The operation was thus, the BCRA, commanded at that time by Martín Redrado, gave the government of Néstor Kirchner international reserves in exchange for a letter in which the Treasury undertakes to return said amount in a given period (10 years) with A very low interest. But these papers, as its name says, are not transferable, that is, the BCRA cannot negotiate them in the secondary market in the case where it needs dollars.

Thus, the balance sheet of the BCRA went from having liquid assets (reserves) to having illiquid assets (Transferable Letters) whose value is almost non-existent, which generated a deterioration in it.

Although at the beginning, the reserves obtained against the Transferable Letters could only be used to cancel obligations with international organizations, in 2010 the government of Cristina Fernández de Kirchner established by decree that the reserves can be used for the payment of public debt with private holders. This was an overflow of the BCRA Organic Charter Law that prevented that use and a confrontation with its President. This outrage to the reservations of the BCRA caused the resignation of Martín Redrado after the sanction by law of the text of the decree of the President. By the end of 2015, the letters totaled a total of US 68.045 million, far exceeding the total international reserves.

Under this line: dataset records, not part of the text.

(* ===== verification/Factory.v ===== *)
(** * The workflow handle

    [packages/workflow/src/factory.ts]: the eager validation of a
    configuration, and the operations of the handle [createWorkflow] returns
    that are more than a call of the engine: [tick], [resolveAwakeable],
    [approve], [getState], [listCheckpoints] and [fork]; with the read path of
    [packages/workflow/src/inspect.ts] over a bare store. *)

From S2P Require Import Prelude JsValue Json Errors Pause Channels CheckpointStore Frontier Engine EngineRun.

Local Open Scope string_scope.

(** ** Comparisons of numbers *)

Definition num_ltb (a b : num) : bool :=
  match a, b with
  | NFin x, NFin y => bool_decide (x < y)%Z
  | NNegInf, (NFin _ | NPosInf) => true
  | NFin _, NPosInf => true
  | _, _ => false
  end.

Definition num_eqb (a b : num) : bool :=
  negb (bool_decide (a = NNaN)) && bool_decide (a = b).

Definition num_leb (a b : num) : bool := num_ltb a b || num_eqb a b.

(** [Math.min(...xs)] *)
Definition num_min (xs : list num) : num :=
  if bool_decide (NNaN ∈ xs) then NNaN
  else foldl (fun m x => if num_ltb x m then x else m) NPosInf xs.

Definition num_string (n : num) : string :=
  match n with
  | NFin z => pr_Z z ""
  | NNaN => "NaN"
  | NPosInf => "Infinity"
  | NNegInf => "-Infinity"
  end.

(** ** [validateConfig]

    The configuration as the caller passes it: the scalar options are still
    JavaScript numbers and strings, everything else has its declared type.
    The [typeof] checks that the declared types already guarantee have no
    counterpart. *)
Record ConfigInput := mkInput {
  in_config : WorkflowConfig;
  in_durability : option string;
  in_maxSteps : option num;
  in_maxTotalSteps : option num;
  in_cancelGraceMs : option num;
}.

(** [name in config.nodes] *)
Definition in_nodes (cfg : WorkflowConfig) (name : string) : bool :=
  in_object name (cfg_nodes cfg).

Definition require (b : bool) (e : exn) : result exn unit := if b then Ok () else Err e.

Definition validate_edge (cfg : WorkflowConfig) (_ : unit) (e : WorkflowEdge) : result exn unit :=
  rbind (require (bool_decide (we_from e = START_NODE) || in_nodes cfg (we_from e))
           (UnknownNodeError (we_from e) "edge.from")) (fun _ =>
  require (bool_decide (we_to e = END_NODE) || in_nodes cfg (we_to e))
    (UnknownNodeError (we_to e) "edge.to")).

Definition positive_integer (n : option num) : bool :=
  match n with
  | None => true
  | Some (NFin z) => bool_decide (1 <= z)%Z
  | Some _ => false
  end.

Definition non_negative_finite (n : option num) : bool :=
  match n with
  | None => true
  | Some (NFin z) => bool_decide (0 <= z)%Z
  | Some _ => false
  end.

Definition validateConfig (input : ConfigInput) : result exn unit :=
  let cfg := in_config input in
  let invalid := InvalidWorkflowConfigError in
  rbind (require (negb (bool_decide (cfg_name cfg = ""))) (invalid "name")) (fun _ =>
  rbind (require (negb (bool_decide (cfg_nodes cfg = []))) (invalid "nodes")) (fun _ =>
  rbind (foldM (fun _ name =>
           require (negb (bool_decide (name = START_NODE)) && negb (bool_decide (name = END_NODE)))
                   (invalid "reserved node name")) () (jkeys (cfg_nodes cfg))) (fun _ =>
  rbind (foldM (validate_edge cfg) () (cfg_edges cfg)) (fun _ =>
  rbind (require (existsb (fun e => bool_decide (we_from e = START_NODE)) (cfg_edges cfg))
           (invalid "no start edge")) (fun _ =>
  rbind (foldM (fun _ name => require (negb (bool_decide (name = TASKS_CHANNEL)))
                   (invalid "reserved channel name")) () (jkeys (cfg_channels cfg))) (fun _ =>
  rbind (require match in_durability input with
                 | None => true
                 | Some d => bool_decide (d ∈ ["sync"; "exit"; "async"])
                 end (invalid "durability")) (fun _ =>
  rbind (require (positive_integer (in_maxSteps input)) (invalid "maxSteps")) (fun _ =>
  rbind (require (positive_integer (in_maxTotalSteps input)) (invalid "maxTotalSteps")) (fun _ =>
  require (non_negative_finite (in_cancelGraceMs input)) (invalid "cancelGraceMs")))))))))).

(** [normalizeDurability]: the legacy ['async'] and an absent mode are [sync]. *)
Definition normalizeDurability (mode : option string) : DurabilityMode :=
  match mode with Some "exit" => Exit | _ => Sync end.

(** ** Timers of a frontier *)

Definition due_at (now : Z) (p : PendingPauseRecord) : bool :=
  match pp_wakeAt p with Some w => num_leb w (NFin now) | None => false end.

Definition pendingAfter (now : Z) (ps : list PendingPauseRecord) : list num :=
  List.filter (num_ltb (NFin now)) (omap pp_wakeAt ps).

Definition wakes_before (p q : PendingPauseRecord) : bool :=
  match pp_wakeAt p, pp_wakeAt q with Some a, Some b => num_ltb a b | _, _ => false end.

(** [due.reduce((min, p) => (p.wakeAt < min.wakeAt ? p : min))] *)
Definition earliest_of (due : list PendingPauseRecord) : option PendingPauseRecord :=
  match due with
  | [] => None
  | p :: ps => Some (foldl (fun mn q => if wakes_before q mn then q else mn) p ps)
  end.

(** The predicate [tick] hands to the engine. *)
Definition tick_select (e p : PendingPauseRecord) : bool :=
  match pp_wakeAt p, pp_wakeAt e with Some a, Some b => num_eqb a b | _, _ => false end &&
  bool_decide (pp_nodeName p = pp_nodeName e).

(** A named pause is answered with its timeout decision, denial by default. *)
Definition tick_directive (e : PendingPauseRecord) : option Directive :=
  match pp_name e with
  | Some _ =>
      let decision := match getp "timeoutDecision" (pp_value e) with
                      | VUndef | VNull => DEFAULT_APPROVAL_TIMEOUT_DECISION
                      | d => d
                      end in
      Some (mkDirective None decision None)
  | None => None
  end.

Definition tick_options (e : PendingPauseRecord) : ResumeOptions :=
  mkResume (tick_directive e) ModeResume (Some (tick_select e))
    (Some ("timer@" +:+ num_string (default NNaN (pp_wakeAt e)))) false.

Definition next_wake (ws : list num) : option num :=
  match ws with [] => None | _ => Some (num_min ws) end.

(** ** The read model *)

Record PendingPause := mkShownPause {
  pe_nodeName : string;
  pe_value : value;
  pe_dispatchArgs : option value;
  pe_staticBefore : bool;
  pe_staticAfter : bool;
}.

(** [readPauseTag] *)
Definition readPauseTag (md : CheckpointMetadata) : option PendingPause :=
  json ← find_tag PAUSE_TAG_PREFIX md;
  parsed ← JSON_parse json;
  nodeName ← str_of (getp "nodeName" parsed);
  Some (mkShownPause nodeName (getp "value" parsed) (defined (getp "dispatchArgs" parsed))
          (truthy (getp "staticBefore" parsed)) (truthy (getp "staticAfter" parsed))).

Record WorkflowState := mkState {
  ws_threadId : string;
  ws_stepNumber : nat;
  ws_status : status;
  ws_state : jstate;
  ws_checkpointId : string;
  ws_pendingPause : option PendingPause;
  ws_pendingPauses : list PendingPauseRecord;
}.

Record ThreadInspection := mkInspection {
  tn_workflowName : string;
  tn_namespace : string;
  tn_threadId : string;
  tn_checkpointId : string;
  tn_stepNumber : nat;
  tn_createdAt : Z;
  tn_status : status;
  tn_state : value;
  tn_nodeName : option string;
  tn_pendingPauses : list PendingPauseRecord;
}.

Record ThreadCheckpointSummary := mkSummary {
  su_checkpointId : string;
  su_parentId : option string;
  su_stepNumber : nat;
  su_createdAt : Z;
  su_status : status;
  su_nodeName : option string;
}.

Definition no_list_options : ListOptions := mkListOptions None None None.

Section Handle.
Context {S : Type} `{CheckpointStore S}.
Context (newId : string -> nat -> string) (world : nat -> S -> S).
Context (cfg : WorkflowConfig).

Let M A := M (S := S) A.

Local Notation "x <- m ;; k" := (bind m (fun x => k))
  (at level 100, m at next level, right associativity) : js_scope.
Local Notation "m ;; k" := (bind m (fun _ => k))
  (at level 100, k at level 200, right associativity) : js_scope.
Local Open Scope js_scope.

Definition namespace : string := namespaceFor (cfg_name cfg).

Definition read_latest (threadId : string) : M (option CheckpointTuple) :=
  await_store world ;;
  rs <- get ;;
  ret (getTuple threadId namespace None (rs_store rs)).

(** [for await (const event of events)] of a stream nobody else sees: the
    events the computation yielded, the outer trace untouched.  The source
    stops at the first error event, [drain] reads to the end: the two agree
    because an error event is the last one, except for the report of a
    payload that an awakeable's schema rejects, which a timer answer never
    is (only plain timers and approvals carry a wake time). *)
Definition drain {A} (m : M A) : M (list event) := fun st =>
  let inner := mkRun (rs_store st) (rs_ids st) (rs_tick st) (rs_now st) [] (rs_lock st) (rs_int st) in
  let '(st', r) := m inner in
  (mkRun (rs_store st') (rs_ids st') (rs_tick st') (rs_now st') (rs_events st) (rs_lock st')
         (rs_int st'),
   match r with Ok _ => Ok (rs_events st') | Err e => Err e end).

Definition first_error (events : list event) : option string :=
  head (omap (fun e => match e with EvError _ code => Some code | _ => None end) events).

Definition tick (threadId : string) (now : Z) (envs : nat -> StepEnv) : M (bool * option num) :=
  latest <- read_latest threadId ;;
  match latest with
  | None => throw (ThreadNotFoundError threadId)
  | Some tuple =>
      let pauses := fe_pauses (readFrontier (ct_metadata tuple)) in
      match earliest_of (List.filter (due_at now) pauses), ct_status tuple with
      | Some earliest, Suspended =>
          let args := mkArgs cfg threadId (default Sync (cfg_durability cfg)) SValues in
          events <- drain (resumeEngine newId world args (tick_options earliest) envs) ;;
          match first_error events with
          | Some code => throw (WorkflowError code "")
          | None =>
              after <- read_latest threadId ;;
              let remaining := match after with
                               | None => []
                               | Some t => omap pp_wakeAt (fe_pauses (readFrontier (ct_metadata t)))
                               end in
              ret (true, next_wake remaining)
          end
      | _, _ => ret (false, next_wake (pendingAfter now pauses))
      end
  end.

(** [execute] with the options' defaults. *)
Definition execute (thread : option string) (durability : option string) (input : jstate)
    (stream : option StreamMode) (envs : nat -> StepEnv) : M bool :=
  threadId <- match thread with Some t => ret t | None => fresh newId "thread" end ;;
  runEngine newId world
    (mkArgs cfg threadId (match durability with
                          | Some d => normalizeDurability (Some d)
                          | None => default Sync (cfg_durability cfg)
                          end) (default SValues stream)) input envs.

Definition resolve_options (name : string) (v : value) (allowVersionMismatch : bool) :
    ResumeOptions :=
  mkResume (Some (mkDirective None v None)) ModeResume
    (Some (fun p => bool_decide (pp_name p = Some name))) (Some name) allowVersionMismatch.

Definition resolveAwakeable (args : RunArgs) (name : string) (v : value)
    (allowVersionMismatch : bool) (envs : nat -> StepEnv) : M bool :=
  resumeEngine newId world args (resolve_options name v allowVersionMismatch) envs.

Definition approve (args : RunArgs) (name : string) (decision : value)
    (allowVersionMismatch : bool) (envs : nat -> StepEnv) : M bool :=
  resolveAwakeable args name decision allowVersionMismatch envs.

Definition getState (threadId : string) : M WorkflowState :=
  latest <- read_latest threadId ;;
  match latest with
  | None => throw (ThreadNotFoundError threadId)
  | Some tuple =>
      ret (mkState threadId (ct_step tuple) (ct_status tuple)
             (entries (unwrapPersistedState (cp_state (ct_checkpoint tuple)))) (ct_id tuple)
             (readPauseTag (ct_metadata tuple)) (fe_pauses (readFrontier (ct_metadata tuple))))
  end.

Definition listCheckpoints (threadId : string) : M (list Checkpoint) :=
  await_store world ;;
  rs <- get ;;
  ret (map ct_checkpoint (listTuples threadId namespace no_list_options (rs_store rs))).

Definition delete (threadId : string) : M unit :=
  await_store world ;;
  set_store (deleteThread threadId).

Definition fork (threadId fromCheckpointId : string) (patch : jstate) : M string :=
  await_store world ;;
  rs <- get ;;
  match getTuple threadId namespace (Some fromCheckpointId) (rs_store rs) with
  | None => throw (CheckpointNotFoundError threadId fromCheckpointId)
  | Some _ => forkThread newId world cfg threadId fromCheckpointId patch
  end.

(** ** [inspect.ts] *)

Definition readThreadState (threadId : string) (s : S) : option ThreadInspection :=
  tuple ← getTuple threadId namespace None s;
  Some (mkInspection (cfg_name cfg) namespace threadId (ct_id tuple) (ct_step tuple)
          (cp_createdAt (ct_checkpoint tuple)) (ct_status tuple)
          (unwrapPersistedState (cp_state (ct_checkpoint tuple)))
          (md_nodeName (ct_metadata tuple)) (fe_pauses (readFrontier (ct_metadata tuple)))).

Definition listThreadCheckpoints (threadId : string) (s : S) : list ThreadCheckpointSummary :=
  map (fun tuple =>
    mkSummary (ct_id tuple) (cp_parentId (ct_checkpoint tuple)) (ct_step tuple)
      (cp_createdAt (ct_checkpoint tuple)) (ct_status tuple) (md_nodeName (ct_metadata tuple)))
    (listTuples threadId namespace no_list_options s).
End Handle.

With the assumption of Mauricio Macri at the end of 2015, there was a better predisposition not to reissue these types of letters and a commitment to comply with these obligations with the objective of improving the BCRA balance sheet providing greater liquidity.

However, after the request by the Government to enter into a program with the IMF in 2018, one of the conditions of the latter was to clean up the balance sheet of the BCRA before canceling the Transferable Letters to guarantee the financial autonomy of the entity . In this way, the Treasury had to cancel in advance the Transferable Letters held by the BCRA and the monetary authority used this money to reduce the famous “snowball” of the LEBACS. In spite of this, this operation was abandoned before starting as a result of the financing needs of the Treasury that this operation entailed and as compensation temporary advances were canceled.

At present, the new Law of Social Solidarity and Productive Reactivation, popularly known as the Economic Emergency Law, establishes, among other things, in Article 61 the authorization by the Treasury to issue Transferable Letters for a value of US 4.571 million, which were already issued in full. Thus, the Government gave a clear signal to the market that it is committed to using BCRA reserves to pay public debt that expires in the following months, that is, while Guzmán and his team negotiates the debt restructuring they leave to pay the due dates within that negotiation period.

Unfortunately, the insolvency and illiquidity situation of the BCRA was already serious and this measure will aggravate it much more, when the entity is the guarantor of the value of the pesos in which the Argentines treasure and collect our salaries. This is not the best way to regain confidence in our currency and, thus, lower inflation.